Knuth–Morris–Pratt string match algorithm

Question

The Knuth–Morris–Pratt string search algorithm is described in the paper Fast Pattern Matching in Strings (SIAM J. Computing vol. 6 no. 2, June 1977). The initial step of the algorithm is to compute the next table, defined as follows:

The pattern-matching process will run efficiently if we have an auxiliary table that tells us exactly how far to slide the pattern, when we detect a mismatch at its jth character pattern[j]. Let next[j] be the character position in the pattern which should be checked next after such a mismatch, so that we are sliding the pattern j − next[j] places relative to the text.

The authors give the example of the pattern abcabcacab.

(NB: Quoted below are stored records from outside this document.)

(** * Wedding registry: the on-chain store and its relayer

    A shallow embedding of
      - [contracts/WeddingRegistry.sol] (the Registry Store), and
      - [relayer-lambda/index.js] (the Relayer Service),
    followed by the properties of the registry specification.

    Conventions.
      - A Solidity [uint256] is an [N]; Solidity 0.8 arithmetic is checked, so
        an increment that leaves the 256-bit range panics instead of wrapping.
      - A Solidity [string] is a byte string; [bytes(s).length > 0] is
        [s <> EmptyString].
      - A transaction either succeeds with a new storage and its event log,
        reverts with a reason string, or panics; in the last two cases the
        storage is left as it was (see [step]).
      - Gas is not modelled. *)

From Stdlib Require Import NArith ZArith String Ascii List Lia Permutation.
From Stdlib Require Import DecimalString.
From stdpp Require Import base option list strings.
Import ListNotations.

Local Open Scope string_scope.
Local Open Scope list_scope.

(** ** Part I. The registry contract *)

Module WeddingRegistry.

Definition address := N.
Definition uint256 := N.
Definition uint256_limit : N := (2 ^ 256)%N.

Record RegistryItem := mkItem {
  name : string;
  description : string;
  url : string;
  imageUrl : string;
  isPurchased : bool;
  isDeleted : bool;
  encryptedPurchaserName : string;
  purchasedAt : uint256
}.

(** Contract storage: [address public owner; RegistryItem[] public items]. *)
Record Store := mkStore {
  owner : address;
  items : list RegistryItem
}.

(** What a call sees of its transaction: [msg.sender] and [block.timestamp]. *)
Record Msg := mkMsg {
  sender : address;
  timestamp : uint256
}.

Inductive Event :=
| ItemAdded (itemId : uint256) (name : string)
| ItemUpdated (itemId : uint256) (name : string)
| ItemRemoved (itemId : uint256)
| ItemPurchased (itemId : uint256) (timestamp : uint256)
| ItemResetByOwner (itemId : uint256).

(** Outcome of a call. [Panic 0x11] is an arithmetic overflow, [Panic 0x32]
    an array access out of bounds. *)
Inductive Result (A : Type) :=
| Success (a : A)
| Revert (reason : string)
| Panic (code : N).
Arguments Success {A} a.
Arguments Revert {A} reason.
Arguments Panic {A} code.

Definition bind {A B} (r : Result A) (k : A -> Result B) : Result B :=
  match r with
  | Success a => k a
  | Revert reason => Revert reason
  | Panic code => Panic code
  end.

Notation "'do' x <- r ; k" := (bind r (fun x => k))
  (at level 10, x name, r at level 100, k at level 200).
Notation "'check' r ; k" := (bind r (fun _ => k))
  (at level 10, r at level 100, k at level 200).

Definition require (cond : bool) (reason : string) : Result unit :=
  if cond then Success tt else Revert reason.

(** [items[i]] on the storage array and on a memory array. *)
Definition index {A} (arr : list A) (i : uint256) : Result A :=
  match arr !! N.to_nat i with
  | Some x => Success x
  | None => Panic 50
  end.

(** [arr[i] = x] *)
Definition assign {A} (arr : list A) (i : uint256) (x : A) : Result (list A) :=
  if (i <? N.of_nat (length arr))%N
  then Success (<[N.to_nat i := x]> arr)
  else Panic 50.

(** [n++] and [a - b] under checked arithmetic. *)
Definition checked_inc (n : uint256) : Result uint256 :=
  if (n + 1 <? uint256_limit)%N then Success (n + 1)%N else Panic 17.

Definition checked_sub (a b : uint256) : Result uint256 :=
  if (b <=? a)%N then Success (a - b)%N else Panic 17.

(** The modifiers. *)
Definition onlyOwner (msg : Msg) (s : Store) : Result unit :=
  require (sender msg =? owner s)%N "Only owner can call this function".

Definition validItemId (itemId : uint256) (s : Store) : Result unit :=
  require (itemId <? N.of_nat (length (items s)))%N "Invalid item ID".

Definition constructor (msg : Msg) : Store :=
  {| owner := sender msg; items := [] |}.

(** Assignments to the fields of an item, [item.f = v]. *)
Definition set_name (v : string) (it : RegistryItem) : RegistryItem :=
  {| name := v; description := description it; url := url it;
     imageUrl := imageUrl it; isPurchased := isPurchased it;
     isDeleted := isDeleted it;
     encryptedPurchaserName := encryptedPurchaserName it;
     purchasedAt := purchasedAt it |}.
Definition set_description (v : string) (it : RegistryItem) : RegistryItem :=
  {| name := name it; description := v; url := url it;
     imageUrl := imageUrl it; isPurchased := isPurchased it;
     isDeleted := isDeleted it;
     encryptedPurchaserName := encryptedPurchaserName it;
     purchasedAt := purchasedAt it |}.
Definition set_url (v : string) (it : RegistryItem) : RegistryItem :=
  {| name := name it; description := description it; url := v;
     imageUrl := imageUrl it; isPurchased := isPurchased it;
     isDeleted := isDeleted it;
     encryptedPurchaserName := encryptedPurchaserName it;
     purchasedAt := purchasedAt it |}.
Definition set_imageUrl (v : string) (it : RegistryItem) : RegistryItem :=
  {| name := name it; description := description it; url := url it;
     imageUrl := v; isPurchased := isPurchased it;
     isDeleted := isDeleted it;
     encryptedPurchaserName := encryptedPurchaserName it;
     purchasedAt := purchasedAt it |}.
Definition set_isPurchased (v : bool) (it : RegistryItem) : RegistryItem :=
  {| name := name it; description := description it; url := url it;
     imageUrl := imageUrl it; isPurchased := v;
     isDeleted := isDeleted it;
     encryptedPurchaserName := encryptedPurchaserName it;
     purchasedAt := purchasedAt it |}.
Definition set_isDeleted (v : bool) (it : RegistryItem) : RegistryItem :=
  {| name := name it; description := description it; url := url it;
     imageUrl := imageUrl it; isPurchased := isPurchased it;
     isDeleted := v;
     encryptedPurchaserName := encryptedPurchaserName it;
     purchasedAt := purchasedAt it |}.
Definition set_encryptedPurchaserName (v : string) (it : RegistryItem)
    : RegistryItem :=
  {| name := name it; description := description it; url := url it;
     imageUrl := imageUrl it; isPurchased := isPurchased it;
     isDeleted := isDeleted it;
     encryptedPurchaserName := v;
     purchasedAt := purchasedAt it |}.
Definition set_purchasedAt (v : uint256) (it : RegistryItem) : RegistryItem :=
  {| name := name it; description := description it; url := url it;
     imageUrl := imageUrl it; isPurchased := isPurchased it;
     isDeleted := isDeleted it;
     encryptedPurchaserName := encryptedPurchaserName it;
     purchasedAt := v |}.

(** [items[itemId] = item] on the storage array. *)
Definition store_item (s : Store) (itemId : uint256) (item : RegistryItem)
    : Store :=
  {| owner := owner s; items := <[N.to_nat itemId := item]> (items s) |}.

Definition addItem (msg : Msg) (name_ description_ url_ imageUrl_ : string)
    (s : Store) : Result (Store * list Event) :=
  check onlyOwner msg s ;
  let newItem := {| name := name_; description := description_;
                    url := url_; imageUrl := imageUrl_;
                    isPurchased := false; isDeleted := false;
                    encryptedPurchaserName := ""; purchasedAt := 0%N |} in
  let s' := {| owner := owner s; items := items s ++ [newItem] |} in
  do itemId <- checked_sub (N.of_nat (length (items s'))) 1%N ;
  Success (s', [ItemAdded itemId name_]).

Definition updateItem (msg : Msg) (itemId : uint256)
    (name_ description_ url_ imageUrl_ : string)
    (s : Store) : Result (Store * list Event) :=
  check onlyOwner msg s ;
  check validItemId itemId s ;
  do item <- index (items s) itemId ;
  check require (negb (isDeleted item)) "Cannot update deleted item" ;
  let item := set_name name_ item in
  let item := set_description description_ item in
  let item := set_url url_ item in
  let item := set_imageUrl imageUrl_ item in
  Success (store_item s itemId item, [ItemUpdated itemId name_]).
(** [CommandResult.success] holds exactly for a plain function that
    returned and for a Click command that finished with exit code 0. *)
Theorem run_command_success (c : Command) (args : list str)
    (has_callback priority : bool) (now : nat) :
  success (outcome_result (snd (run_command c args has_callback priority now))) =
  match c with
  | PlainFunction _ (PReturns _) => true
  | ClickCommand _ (CFinishes _ _ code _) => Z.eqb code 0
  | _ => false
  end.
Proof.
  destruct c as [n [o|[|k m tb]]|n [out err code exc|[|k m tb]]];
    unfold run_command; simpl; try reflexivity.
  destruct code; destruct exc as [[[? ?] ?]|]; reflexivity.
Qed.

(** A finished Click command keeps its stdout and exit code, and its stderr
    begins with what the command wrote to stderr (a caught exception is
    appended to it). *)
Theorem run_command_click_output (n : str) (out err : str) (code : Z)
    (exc : option (str * str * str)) (args : list str)
    (has_callback priority : bool) (now : nat) :
  exists r, snd (run_command (ClickCommand n (CFinishes out err code exc)) args
                   has_callback priority now) = Returned r /\
    stdout r = out /\ exit_code r = Some code /\
    (exists rest, stderr r = err ++ rest) /\ (exc = None -> stderr r = err).
Proof.
  unfold run_command; simpl.
  destruct (code =? 0)%Z; destruct exc as [[[k m] tb]|]; simpl;
    (eexists; split; [reflexivity|]); simpl; repeat split; try discriminate;
    try (exists []; rewrite app_nil_r; reflexivity).
  - destruct (is_emptyb err) eqn:E; [destruct err; [|discriminate]; eexists; reflexivity|].
    eexists; reflexivity.
  - destruct (is_emptyb err) eqn:E; [destruct err; [|discriminate]; eexists; reflexivity|].
    eexists; reflexivity.
Qed.

(** One auto-refresh pass visits the panels in order: a fault in one panel
    does not stop the pass, and a cancellation stops it right after the
    cancelled panel. *)
Theorem refresh_pass_visits (order : list str) (outcome : str -> PanelOutcome) :
  let '(started, cancelled) := refresh_pass order outcome in
  if cancelled then
    exists pre p rest, order = pre ++ p :: rest /\ started = pre ++ [p] /\
      outcome p = PanelCancelled /\ Forall (fun q => outcome q <> PanelCancelled) pre
  else started = order /\ Forall (fun q => outcome q <> PanelCancelled) order.
Proof.
  induction order as [|p ps IH]; simpl; [auto|].
  destruct (outcome p) eqn:Ho.
  1,2: destruct (refresh_pass ps outcome) as [st cn];
       destruct cn; [destruct IH as [pre [q [rest [-> [-> [Hq Hpre]]]]]];
                     exists (p :: pre), q, rest; repeat split; auto;
                     constructor; auto; congruence
                    |destruct IH as [-> H]; split; auto; constructor; auto; congruence].
  exists [], p, ps; repeat split; auto.
Qed.

(** The auto-refresh order is a permutation of the five panels, starting
    with the focused panel when it is one of them, else with ["panel-1"]. *)
Theorem refresh_order_perm (focused : option str) :
  Permutation (refresh_order focused) all_panels /\
  hd_error (refresh_order focused) =
    Some (match focused with
          | Some x => if str_mem x all_panels then x else s_ "panel-1"
          | None => s_ "panel-1"
          end).
Proof.
  unfold refresh_order; destruct focused as [x|]; [|split; reflexivity].
  destruct (str_mem x all_panels) eqn:Hm.
  - destruct (is_emptyb x) eqn:He.
    + destruct x; [discriminate Hm|discriminate He].
    + simpl; split; [symmetry; apply str_mem_perm; exact Hm|reflexivity].
  - rewrite andb_false_r; split; reflexivity.
Qed.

If there is a mismatch at j=7:

abcabcacab
abcabca?

Then the pattern should be moved 3 places to the right and matching should continue with the 4th character of the pattern:

   abcabcacab
abcabca?

so next[7] = 4. In some cases we know we can skip the mismatched character entirely, for example if there is a mismatch at j=3:

abcabcacab
abc?

then the search should continue from the character after the mismatch:

    abcabcacab
abc?

These special cases are indicated by next[j] = −1.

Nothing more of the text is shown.